Die heutige MPK war ein wichtiger Zwischenschritt. Aber es war noch nicht der abschließende Entwurf. Ich denke nicht, dass unsere Beschlüsse den ganzen Winter überdauern werden. Da wird sich sicherlich noch eine Menge ergeben. Das ist auch völlig unabhängig vom Wahlkampf. Denn Corona interessiert sich nicht dafür, was im Wahlkampf stattfindet oder nicht.

Auch deswegen mussten wir heute Beschlüsse fassen. Der wichtigste ist übrigens die gemeinsame Auffassung, dass die epidemiologische Lage verlängert werden muss. Denn ohne einen solchen Beschluss - - - Manche fordern ja einen „Freedom Day“. Ein „Freedom Day“ würde überhaupt nichts bringen, im Gegenteil. Er führt zur Wehrlosigkeit. Wir hätten keine Chance mehr, zu reagieren und zu steuern. Darum ist die Verlängerung dieser Lage zunächst einmal ein entscheidendes Moment.

Zweitens. Wir sagen im Grunde genommen: 3G, aber nicht endlos. - 3G bedeutet geimpft, genesen und getestet. Wir wissen, dass sich die Impfzahlen verbessern müssen. Wir wollen keine Impfpflicht. Jeder entscheidet echt selbst, ob er sich impfen lassen will oder nicht. Aber in einem freiheitlichen Staat trägt jeder auch die Verantwortung dafür. Der, der sich impfen lässt, trägt die Verantwortung. Der, der sich aber nicht impfen lässt und dazu auch bewusst Nein sagt, trägt auch die Verantwortung. Was heißt das? - Zum einen trägt er die Verantwortung. Jetzt muss mehr getestet werden.
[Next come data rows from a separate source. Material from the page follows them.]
(* ===== verification/SampleModel.v ===== *)
(** * The simple sample server

    [sample/server_example_simple]: the generated data model of
    [static_model.{c,h}] ([SampleModelData], [SampleModelNames]), one device
    with six logical nodes and a schedule with two arrays of 255 elements, and
    the program [server_example_simple.c] that serves it.  The checks of the
    model are evaluated here; what they imply is in [ModelFacts]. *)

From Stdlib Require Import ZArith Ascii String Lia.
From stdpp Require Import base tactics option list numbers strings gmap sorting.
From S2P Require Import Prelude Text IedModel ModelFacts SampleModelData SampleModelNames.
#[local] Open Scope Z_scope.

(** ** The data model *)

Definition sample_forest_of (h : heap) : option (list tree) :=
  walk (S (length sample_nodes)) h iedModel (ied_firstChild iedModel_root).

Definition sample_forest : list tree := default [] (sample_forest_of sample_heap).
Definition sample_initialized : heap := initializeValues sample_heap.
Definition sample_initialized_forest : list tree := default [] (sample_forest_of sample_initialized).

Definition sample_entry_heap : gmap addr DataSetEntry := list_to_map sample_entries.
Definition sample_ds_heap : gmap addr DataSet := list_to_map sample_dataSets.
Definition sample_rcb_heap : gmap addr ReportControlBlock := list_to_map sample_rcbs.

Lemma sample_walk : sample_forest_of sample_heap = Some sample_forest.
Proof. vm_compute. reflexivity. Qed.

Lemma sample_nodes_NoDup : NoDup sample_nodes.*1.
Proof. apply (bool_decide_unpack _). vm_compute. exact I. Qed.

Lemma sample_unique : forest_unique sample_forest = true.
Proof. vm_compute. reflexivity. Qed.

Lemma sample_macros_are_nodes :
  sample_macros = prod_map macro_name Some <$> flat_map tree_named sample_forest.
Proof. vm_compute. reflexivity. Qed.

Lemma sample_named_addrs : (flat_map tree_named sample_forest).*2 = sample_nodes.*1.
Proof. vm_compute. reflexivity. Qed.

(** The macros by name, for a linear check that none is defined twice. *)
Definition sample_macro_table : gmap string (option addr) := list_to_map sample_macros.

Lemma sample_macros_keep :
  forallb (λ m, bool_decide (sample_macro_table !! m.1 = Some m.2)) sample_macros = true.
Proof. vm_compute. reflexivity. Qed.

(** ** The program *)

(** [atoi]: a number that does not fit is undefined. *)
Definition atoi (s : string) : outcome Z :=
  match strto s with
  | None => Done 0
  | Some (neg, m) =>
      let z := if (neg : bool) then - m else m in
      if (- 2 ^ 31 <=? z) && (z <? 2 ^ 31) then Done z else Undef "atoi: out of range"
  end.

(** The calls on the library, in order. *)
Inductive server_call : Type :=
| IedServer_create (model : IedModel)
| IedServer_start (tcpPort : Z)
| IedServer_stop
| IedServer_destroy.

(** [n] iterations of the loop; the signal handler runs before the iteration
    [sigint], if at all.  Is the loop left? *)
Fixpoint wait_loop (n : nat) (sigint : option nat) : bool :=
  match n, sigint with
  | O, _ => false
  | S _, Some O => true
  | S n', Some (S k) => wait_loop n' (Some k)
  | S n', None => wait_loop n' None
  end.

(** [main]: the calls it makes, and the exit status, [None] when it is still in
    its loop after [n] iterations.  [listen_ok] is the answer of
    [IedServer_isRunning]. *)
Definition main (argv : list string) (listen_ok : Z → bool) (sigint : option nat) (n : nat)
    : outcome (list server_call * option Z) :=
  tcpPort ← match argv with _ :: arg :: _ => atoi arg | _ => Done 102 end;
  let begin := [IedServer_create iedModel_root; IedServer_start tcpPort] in
  if negb (listen_ok tcpPort) then Done (begin ++ [IedServer_destroy], Some (-1))
  else if wait_loop n sigint then Done (begin ++ [IedServer_stop; IedServer_destroy], Some 0)
  else Done (begin, None).

Lemma atoi_dec z : in_s 32 z → atoi (dec z) = Done z.
Proof.
  unfold atoi, in_s. intros Hz. rewrite strto_dec.
  assert ((if z <? 0 then - Z.abs z else Z.abs z) = z) as -> by (destruct (Z.ltb_spec z 0); lia).
  by rewrite (proj2 (Z.leb_le _ _)), (proj2 (Z.ltb_lt _ _)) by lia.
Qed.

(** ** Properties *)

(** The objects of the sample model form one finite tree, each in it once in
    the order of the file, with consistent parent pointers, and it obeys the
    nesting rules; in particular its array attributes have as many unnamed
    elements as they announce, of their type, with the indices in order. *)
Theorem sample_model_is_tree :
  ∃ ts, forest sample_heap iedModel (ied_firstChild iedModel_root) ts ∧
    (∀ ts', forest sample_heap iedModel (ied_firstChild iedModel_root) ts' → ts' = ts) ∧
    flat_map tree_addrs ts = sample_nodes.*1 ∧ NoDup sample_nodes.*1 ∧
    forallb tree_kinds ts = true.
Proof.
  apply (model_is_tree sample_nodes _ _ sample_forest);
    [exact sample_walk|vm_compute; reflexivity|apply sample_nodes_NoDup|vm_compute; reflexivity].
Qed.

(** C26: a reference of the sample model, by names and array indices, leads to
    the node that it names and to no other; the header's macro for it, its
    parts joined with underscores, expands to the address of that node; and
    the header has no other macro and none twice. *)
Theorem sample_references :
  NoDup (forest_paths sample_forest) ∧ length (forest_paths sample_forest) = 641%nat ∧
  (∀ path t, at_path sample_forest path t →
     resolve sample_forest path = Some t ∧
     macro_value sample_macros (macro_name path) = Some (tree_addr t)) ∧
  (∀ m v, (m, v) ∈ sample_macros →
     ∃ path a, (path, a) ∈ flat_map tree_named sample_forest ∧ m = macro_name path ∧ v = Some a) ∧
  NoDup sample_macros.*1.
Proof.
  destruct (model_references _ sample_unique) as [Hnd Hr].
  destruct (model_macros sample_nodes _ _ sample_macro_table sample_macros_are_nodes sample_named_addrs
    sample_nodes_NoDup sample_macros_keep) as (Hm & Hall & Hndm).
  split; [done|]. split; [vm_compute; reflexivity|]. split; [|done].
  intros path t Ht. split; [by apply Hr|by apply Hm].
Qed.

(** The schedule: its values and its times are 255 elements each. *)
Theorem schedule_arrays :
  ∃ tv tt, resolve sample_forest ["Device1"; "DSCH1"; "SchdAbsTm"; "val"]%string = Some tv ∧
    resolve sample_forest ["Device1"; "DSCH1"; "SchdAbsTm"; "time"]%string = Some tt ∧
    array_elements 0 IEC61850_FLOAT32 (tree_children tv) = true ∧
    array_elements 0 IEC61850_TIMESTAMP (tree_children tt) = true ∧
    length (tree_children tv) = 255%nat ∧ length (tree_children tt) = 255%nat.
Proof.
  eexists _, _. split; [vm_compute; reflexivity|]. split; [vm_compute; reflexivity|].
  split_and!; vm_compute; reflexivity.
Qed.

(** The header declares every object of the model, with its type, once. *)
Theorem sample_declared_types :
  sample_externs = (T_IedModel, iedModel) ::
    ((λ p, (type_of_node p.2, p.1)) <$> sample_nodes) ∧
  NoDup sample_externs.*2.
Proof.
  split; [vm_compute; reflexivity|].
  replace sample_externs.*2 with (iedModel :: sample_nodes.*1) by (vm_compute; reflexivity).
  constructor; [|apply sample_nodes_NoDup].
  apply (bool_decide_unpack _). vm_compute. exact I.
Qed.

(** The report of the sample model works on existing attributes: the data
    set holds the three entries it announces, each an attribute of the device
    with the functional constraint that it states, and the one report control
    block, on LLN0, names that data set. *)
Theorem sample_report_resolves :
  ∃ ds entries r n, chain ds_sibling sample_ds_heap 2 (dataSets iedModel_root) = Some [ds] ∧
    chain entry_sibling sample_entry_heap 4 (fcdas ds) = Some entries ∧
    Z.of_nat (length entries) = ds_elementCount ds ∧
    Forall (λ e, entry_logicalDeviceName e = ds_logicalDeviceName ds ∧
                 is_Some (entry_target sample_forest e)) entries ∧
    chain rcb_sibling sample_rcb_heap 2 (rcbs iedModel_root) = Some [r] ∧
    sample_heap !! rcb_parent r = Some n ∧
    ds_name ds = (node_name n ++ "$" ++ dataSetName r)%string.
Proof.
  eexists _, _, _, _. split; [vm_compute; reflexivity|]. split; [vm_compute; reflexivity|].
  split; [vm_compute; reflexivity|]. split.
  { repeat (apply Forall_cons; split; [split; [reflexivity|vm_compute; eexists; reflexivity]|]).
    apply Forall_nil. exact I. }
  split; [vm_compute; reflexivity|]. split; vm_compute; reflexivity.
Qed.

(** Nothing of the sample model can be controlled: no data object has an Oper
    attribute, and the initialiser, which writes each of its five attributes
    once and nothing else, makes every control model status-only (0). *)
Theorem sample_status_only :
  controls sample_forest = [] ∧
  forallb (assigned sample_heap) initial_values = true ∧
  (∀ a v, (a, v) ∈ initial_values → v = MmsValue_newIntegerFromInt32 0 ∧
     sample_initialized !! a = set_mmsValue v <$> sample_heap !! a) ∧
  (∀ a, a ∉ initial_values.*1 → sample_initialized !! a = sample_heap !! a).
Proof.
  split; [vm_compute; reflexivity|]. split; [vm_compute; reflexivity|].
  destruct (initialized_lookup sample_heap initial_values) as [Hin Hout].
  { apply (bool_decide_unpack _). vm_compute. exact I. }
  split; [|exact Hout]. intros a v Hav. split; [|by apply Hin].
  repeat (apply elem_of_cons in Hav as [[= -> ->]|Hav]; [done|]). by apply elem_of_nil in Hav.
Qed.

(** The program serves its model on the port of its argument (102 without
    one) until SIGINT, and then stops and destroys the server; when it cannot
    listen it destroys the server and exits with -1. *)
Theorem simple_server_runs name args port listen_ok sigint n :
  (args = [] ∧ port = 102 ∨ args = [dec port] ∧ in_s 32 port) →
  main (name :: args) listen_ok sigint n = Done
    (if listen_ok port then
       match sigint with
       | Some k =>
           if (k <? n)%nat
           then ([IedServer_create iedModel_root; IedServer_start port; IedServer_stop; IedServer_destroy], Some 0)
           else ([IedServer_create iedModel_root; IedServer_start port], None)
       | None => ([IedServer_create iedModel_root; IedServer_start port], None)
       end
     else ([IedServer_create iedModel_root; IedServer_start port; IedServer_destroy], Some (-1))).
Proof.
  intros Hargs.
  assert (match name :: args with _ :: arg :: _ => atoi arg | _ => Done 102 end = Done port) as Hport.
  { destruct Hargs as [[-> ->]|[-> Hp]]; [done|by apply atoi_dec]. }
  assert (wait_loop n sigint = match sigint with Some k => (k <? n)%nat | None => false end) as Hloop.
  { clear. revert sigint. induction n as [|n IH]; intros [k|]; simpl; try done.
    - destruct k as [|k]; [done|]. by rewrite IH.
    - by rewrite IH. }
  unfold main. rewrite Hport, Hloop. simpl. destruct (listen_ok port); [|done]. simpl.
  destruct sigint as [k|]; [|done]. by destruct (k <? n)%nat.
Qed.

Lemma simple_server_runs_witness :
  main ["server"; "10102"]%string (λ _, true) (Some 3%nat) 5 =
    Done ([IedServer_create iedModel_root; IedServer_start 10102; IedServer_stop; IedServer_destroy], Some 0).
Proof.
  refine (simple_server_runs "server" ["10102"]%string 10102 (λ _, true) (Some 3%nat) 5 _).
  right. split; [reflexivity|]. unfold in_s. lia.
Defined.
Ich finde es richtig - man muss sagen, dass das auch sehr stark auf die Initiative der Bundeskanzlerin zurückgeht -, mit 35 da noch einmal einen klaren Grenzwert zu definieren, dass mehr getestet werden muss. Ja, für einige bedeutet das auch, früher zu testen als bei den bisherigen Werten. Aber das ist notwendig, um eine dämpfende Wirkung zu haben. Es wird also mehr getestet. Jetzt müssen sich viele Landkreise und Kommunen und die Bürger, wenn sie den Zugang dazu haben wollen, wieder auf mehr Testen einstellen. Man muss sich auch - das ist wieder die Frage der Eigenverantwortung - darauf einstellen, dass diese Tests auf Dauer eben nicht kostenlos sind. Ist das unfair oder gerecht? - Es ist natürlich gerecht. Denn wenn man sich bewusst entscheidet, sich seinen Schutz und den Schutz anderer noch zu überlegen oder sich davon zu distanzieren, dann kann nicht der Steuerzahler auf Dauer Unmengen Tests bezahlen. Das ist nicht fair.

Also: 3G bleibt, aber mit mehr Testen und auf Dauer nicht mit kostenlosem Testen.
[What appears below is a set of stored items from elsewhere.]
(* ===== verification/Iec104Server.v ===== *)
(** * The IEC 60870-5-104 server

    [IEC104Server] of [core/iec104/iec104Service.{h,cc}]: the table of data
    points, the periodic transmission, the answers to interrogation, clock
    and single commands, and the start and stop of the slave with its thread.
    lib60870 is the class [Cs101]: whether an information object still fits
    an ASDU is the library's decision, of which only what its header states
    is assumed.  What the server sends is kept as a list, in order. *)

From Stdlib Require Import ZArith String Lia.
From stdpp Require Import base tactics option list numbers strings gmap sorting.
From S2P Require Import Prelude.

Inductive DataPointType : Type := MEASURED_VALUE_SCALED | SINGLE_POINT.

#[export] Instance DataPointType_eq_dec : EqDecision DataPointType.
Proof. solve_decision. Defined.

(** The union of a data point: the member written last. *)
Inductive point_value : Type :=
| scaledValue (z : Z)             (* int16_t *)
| singlePointValue (b : bool).

Record DataPoint := {
  ioa : Z;
  type : DataPointType;
  value : point_value;
  quality : Z;
  timestamp : Z
}.

Record ServerConfig := {
  localAddress : string;
  port : Z;
  maxConnections : Z;
  maxQueueSize : Z
}.

Definition CS101_COT_PERIODIC : Z := 1.
Definition CS101_COT_ACTIVATION : Z := 6.
Definition CS101_COT_ACTIVATION_CON : Z := 7.
Definition CS101_COT_INTERROGATED_BY_STATION : Z := 20.
Definition CS101_COT_UNKNOWN_COT : Z := 45.
Definition CS101_COT_UNKNOWN_IOA : Z := 47.
Definition C_SC_NA_1 : Z := 45.
Definition IEC60870_QUALITY_GOOD : Z := 0.

(** ** lib60870 *)

Inductive InformationObject : Type :=
| MeasuredValueScaled (ioa value quality : Z)
| SinglePointInformation (ioa : Z) (value : bool) (quality : Z).

Definition io_type (io : InformationObject) : DataPointType :=
  match io with MeasuredValueScaled _ _ _ => MEASURED_VALUE_SCALED | _ => SINGLE_POINT end.
Definition io_address (io : InformationObject) : Z :=
  match io with MeasuredValueScaled a _ _ | SinglePointInformation a _ _ => a end.

Record CS101_ASDU := {
  asdu_cot : Z;
  asdu_oa : Z;
  asdu_ca : Z;
  asdu_objects : list InformationObject
}.

Class Cs101 : Type := {
  (** [CS101_ASDU_create] finds memory. *)
  asdu_memory : bool;
  (** The answer of [CS101_ASDU_addInformationObject]. *)
  asdu_accepts : CS101_ASDU → InformationObject → bool;
  asdu_capacity : DataPointType → nat;
  (** The TCP port of a slave whose port is not set. *)
  default_port : Z
}.

(** "Only information objects of the exact same type can be added to a single
    ASDU": others are refused; those of the right type while there is space
    are added. *)
Class Cs101Ok `{Cs101} : Prop := {
  asdu_same_type a io io' :
    asdu_accepts a io = true → head (asdu_objects a) = Some io' → io_type io = io_type io';
  asdu_has_space a io :
    Forall (λ o, io_type o = io_type io) (asdu_objects a) →
    (length (asdu_objects a) < asdu_capacity (io_type io))%nat → asdu_accepts a io = true
}.

(** ** The server object *)

(** A connection of a master. *)
Definition connection := nat.

(** What leaves the server; [None] is the queue of the slave. *)
Inductive sent : Type :=
| SentASDU (to_ : option connection) (a : CS101_ASDU)
| SentACT_CON (to_ : connection) (negative : bool)
| SentACT_TERM (to_ : connection)
| SentReply (to_ : connection) (cot : Z).

(** The periodic thread object: whether its memory is still allocated. *)
Record IEC104Server := {
  config_ : ServerConfig;
  slave_port : Z;
  listening : bool;
  dataPoints_ : gmap Z DataPoint;
  running_ : bool;
  periodicIntervalMs_ : Z;
  periodicThread_ : option bool;
  out : list sent
}.

Section Server.
Context `{Cs101}.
Die Wahrheit ist aber auch - das gilt insbesondere für den Herbst -: Wer keinen Lockdown will - - - Einen Lockdown wird es so auch nicht mehr geben, auf keinen Fall für zweifach Geimpfte. Warum? - Weil es verfassungsrechtlich gar nicht vertretbar ist. Das ist übrigens auch schon Beschlussfassung von Bund und Ländern, indem wir nämlich sagen, dass diejenigen, die zweimal geimpft sind, von Kontaktbeschränkungen und Ähnlichem mehr ausgenommen sind.

Letztlich muss es klar sein: Wenn wir Impfanreize setzen wollen, dann geht das nicht nur über die finanzielle Frage, sondern dann geht es auch um die verfassungsrechtlich entscheidende Frage, wem Rechte vorenthalten werden und wem nicht. In den letzten Tagen gab es eine Debatte darüber, ob wir uns mehr um die kümmern müssen, die nicht geimpft sind. Das ist der eine Aspekt, und das verstehe und respektiere ich. Aber wir müssen auch die Frage stellen, was mit denen ist, die schon zweifach geimpft sind und den maximalen Schutzauftrag für sich und für die Gesellschaft erfüllt haben. Die Verfassungsrechtler sagen eindeutig, dass es auf Dauer nicht möglich ist, ihnen die Rechte vorzuenthalten. Also müssen ihnen die Rechte zugestanden werden. Was bedeutet das? - Es muss klar sein - das muss jetzt Stück für Stück überlegt werden -, dass auch bei Höchstzahlen, die gemacht werden, auf Dauer die Nichtanrechnung von vollständig Geimpften erfolgen kann.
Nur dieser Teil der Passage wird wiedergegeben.